= Walter Blair (folklorist) =

American academic and folklorist

Walter Blair (April 21, 1900 – June 29, 1992) was a professor in the University of Chicago English department who was known for his study of American folklore, humor and tall tales.

Born in Spokane, Washington, he graduated from Yale University undergrad in 1923 and got his Ph.D. in English from U of C in 1931. He taught at Chicago from 1929 to 1968, and served as the chairman of his department for nine of those years (1951-1960).

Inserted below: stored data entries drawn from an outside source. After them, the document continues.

(** * The API client's request pipeline: [RateLimiter] and [APIClient]

    A shallow embedding of [src/api_client.py].

    - Wall-clock readings ([time.time()]) and durations are exact rationals.
    - Python objects that are mutated in place ([RateLimiter.requests]) are
      threaded explicitly: a method takes [self] and returns the new [self].
    - The outside world (clock, transport, sleeps) is an explicit [World]
      that every effectful operation transforms.  The clock moves when the
      client sleeps and while a transport call is under way; the statements
      in between take no time.
    - [except Exception] catches whatever the transport or the parser
      raises; interrupts and cancellations are outside the model. *)

From Stdlib Require Import QArith Qminmax Lqa ZArith List String Ascii Bool Lia.
From stdpp Require Import gmap strings.
Import ListNotations.
Open Scope Z_scope.
Set Warnings "-register-all".

(** ** Python built-ins used by the client *)

(** [x < y] on clock readings, as a boolean. *)
Definition Qltb (x y : Q) : bool := negb (Qle_bool y x).

(** [max(a, b)]: the first argument wins ties. *)
Definition py_max (a b : Q) : Q := if Qltb a b then b else a.

(** [min(xs)] of a non-empty list [x :: xs]: the first minimal element. *)
Definition py_min (x : Q) (xs : list Q) : Q :=
  fold_left (fun m y => if Qltb y m then y else m) xs x.

(** A raised exception: its class and its [str(e)].  Two classes are told
    apart by the client: [_parse_sync_response] catches
    [json.JSONDecodeError] only, [_make_request] catches every [Exception]. *)
Inductive exc_type := JSONDecodeError | OtherException.

Record raised := Raised { exc : exc_type; exc_str : string }.

(** ** [class RateLimiter] *)

Module RateLimiter.

Record t := mk {
  max_requests : Z;
  time_window : Z;
  requests : list Q
}.

(** [__init__]: stores both parameters as given; returns in [inr], the
    exceptional outcome would be [inl]. *)
Definition __init__ (max_requests time_window : Z) : raised + t :=
  inr (mk max_requests time_window []).

(** [can_proceed], with [now] the value read from [time.time()]. *)
Definition can_proceed (now : Q) (self : t) : bool * t :=
  let requests' :=
    List.filter
      (fun req_time => Qltb (now - req_time) (inject_Z (time_window self)))
      (requests self) in
  if Z.of_nat (length requests') <? max_requests self
  then (true, mk (max_requests self) (time_window self) (requests' ++ [now]))
  else (false, mk (max_requests self) (time_window self) requests').

(** [wait_time], with [now] the value read from [time.time()]. *)
Definition wait_time (now : Q) (self : t) : Q * t :=
  match requests self with
  | [] => (0%Q, self)
  | r :: rs =>
      let oldest_request := py_min r rs in
      (py_max 0 (inject_Z (time_window self) - (now - oldest_request)), self)
  end.

(** Successive calls of [can_proceed], one per clock reading. *)
Fixpoint can_proceed_seq (nows : list Q) (self : t) : list bool * t :=
  match nows with
  | [] => ([], self)
  | now :: rest =>
      let (b, self1) := can_proceed now self in
      let (bs, self2) := can_proceed_seq rest self1 in
      (b :: bs, self2)
  end.

End RateLimiter.

(** ** Values exchanged with the HTTP libraries *)

(** Decoded JSON, as [response.json()] returns it. *)
Inductive json :=
| JNull
| JBool (b : bool)
| JNum (n : Z)
| JStr (s : string)
| JArr (items : list json)
| JObj (members : list (string * json)).

(** [APIResponse.data]: a decoded document or the raw text of the body. *)
Inductive body :=
| Structured (j : json)
| Text (s : string).

(** The response object handed back by [aiohttp] or [requests]: the status,
    the headers (looked up by their canonical name), the body as text, and
    what [json()] does with the body: it returns a document or raises. *)
Module Response.
Record t := mk {
  status : Z;
  headers : gmap string string;
  text : string;
  json_ : raised + json
}.
End Response.

(** The arguments of [session.request] / [requests.request]. *)
Module Request.
Record t := mk {
  method : string;
  url : string;
  json_ : option json;
  headers : gmap string string;
  params : option json;
  timeout : option Z
}.
End Request.

(** [@dataclass class APIResponse] *)
Module APIResponse.
Record t := mk {
  status_code : Z;
  data : option body;
  headers : gmap string string;
  response_time : Q;
  success : bool;
  error : option string
}.
End APIResponse.

(** ** The world outside the client *)

(** What one transport call does: it takes [took] seconds and then either
    raises or returns a response object. *)
Inductive outcome :=
| Raises (e : raised)
| Returns (r : Response.t).

Record reply := Reply { took : Q; result : outcome }.

(** A transport answers its [n]-th call (counted from 0) for a request. *)
Definition transport := nat -> Request.t -> reply.

Inductive event :=
| time_sleep (seconds : Q)
| asyncio_sleep (seconds : Z)
| request (at_time : Q) (req : Request.t).

Record World := mkWorld {
  clock : Q;
  calls : nat;
  trace : list event
}.

(** [time.sleep(d)] *)
Definition do_time_sleep (d : Q) (w : World) : World :=
  mkWorld (clock w + d)%Q (calls w) (trace w ++ [time_sleep d]).

(** [await asyncio.sleep(d)] *)
Definition do_asyncio_sleep (d : Z) (w : World) : World :=
  mkWorld (clock w + inject_Z d)%Q (calls w) (trace w ++ [asyncio_sleep d]).

(** One call of the HTTP library. *)
Definition send (tr : transport) (req : Request.t) (w : World) : outcome * World :=
  let r := tr (calls w) req in
  (result r,
   mkWorld (clock w + took r)%Q (S (calls w)) (trace w ++ [request (clock w) req])).

(** ** String helpers: [str.rstrip], [str.lstrip], [in] *)

Fixpoint lstrip (c : ascii) (s : string) : string :=
  match s with
  | EmptyString => EmptyString
  | String a s' => if Ascii.eqb a c then lstrip c s' else s
  end.

Fixpoint rstrip (c : ascii) (s : string) : string :=
  match s with
  | EmptyString => EmptyString
  | String a s' =>
      match rstrip c s' with
      | EmptyString => if Ascii.eqb a c then EmptyString else String a EmptyString
      | r => String a r
      end
  end.

(** [needle in hay] *)
Fixpoint contains (needle hay : string) : bool :=
  String.prefix needle hay ||
  match hay with
  | EmptyString => false
  | String _ hay' => contains needle hay'
  end.

(** [range(n)] *)
Definition range (n : Z) : list Z := map Z.of_nat (seq 0 (Z.to_nat n)).

(** ** [class APIClient] *)

Module APIClient.

(** The [aiohttp.ClientSession] opened by [__aenter__]. *)
Record ClientSession := mkSession {
  session_timeout : Z;
  session_headers : gmap string string
}.

Record t := mk {
  base_url : string;
  timeout : Z;
  retries : Z;
  auth_token : option string;
  rate_limiter : RateLimiter.t;
  session : option ClientSession;
  default_headers : gmap string string
}.

Definition set_rate_limiter (self : t) (rl : RateLimiter.t) : t :=
  mk (base_url self) (timeout self) (retries self) (auth_token self) rl
     (session self) (default_headers self).

Definition base_headers : gmap string string :=
  <["Content-Type" := "application/json"]>
    (<["Accept" := "application/json"]>
      (<["User-Agent" := "TaaP-Test-Client/1.0"]> ∅)).

Definition __init__ (base_url : string) (timeout retries rate_limit : Z)
    (auth_token : option string) : raised + t :=
  match RateLimiter.__init__ rate_limit 60 with
  | inl e => inl e
  | inr limiter =>
      inr (mk (rstrip "/" base_url) timeout retries auth_token limiter None
             (match auth_token with
              | Some (String a tok) =>
                  <["Authorization" := "Bearer " +:+ String a tok]> base_headers
              | _ => base_headers
              end))
  end.

Definition __aenter__ (self : t) : t :=
  mk (base_url self) (timeout self) (retries self) (auth_token self)
     (rate_limiter self)
     (Some (mkSession (timeout self) (default_headers self)))
     (default_headers self).

Definition _apply_rate_limit (self : t) (w : World) : t * World :=
  let (proceed, limiter) := RateLimiter.can_proceed (clock w) (rate_limiter self) in
  if negb proceed then
    let (wait_time, limiter') := RateLimiter.wait_time (clock w) limiter in
    if Qltb 0 wait_time
    then (set_rate_limiter self limiter', do_time_sleep wait_time w)
    else (set_rate_limiter self limiter', w)
  else (set_rate_limiter self limiter, w).

Definition content_type (response : Response.t) : string :=
  default ""%string (Response.headers response !! "Content-Type"%string).

Definition _parse_response (response : Response.t) : raised + body :=
  if contains "application/json" (content_type response) then
    match Response.json_ response with
    | inl e => inl e
    | inr j => inr (Structured j)
    end
  else inr (Text (Response.text response)).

Works included Native American Humor: 1800 to 1900 (1937), Horse Sense in American Humor (1942), Tall Tale America: A Legendary History of Our Humorous Heroes (1944, multiple reprints), Half-Horse Half-Alligator: The Growth of the Mike Fink Legend, Davy Crockett: Truth and Legend, Mark Twain & Huck Finn (1960), and a mystery novel called Candidate for Murder, the last of which was published under the pseudonym Mortimer Post.

Notable students of Blair included Nobel laureate Saul Bellow and Pulitzer Prize winner Philip Roth, as well as four other Pulitzer Prize winners.

In May 1992, he won the Distinguished Scholar Award of the Mark Twain Circle, an association of Twain scholars.

Blair was a resident of the Hyde Park neighborhood of Chicago.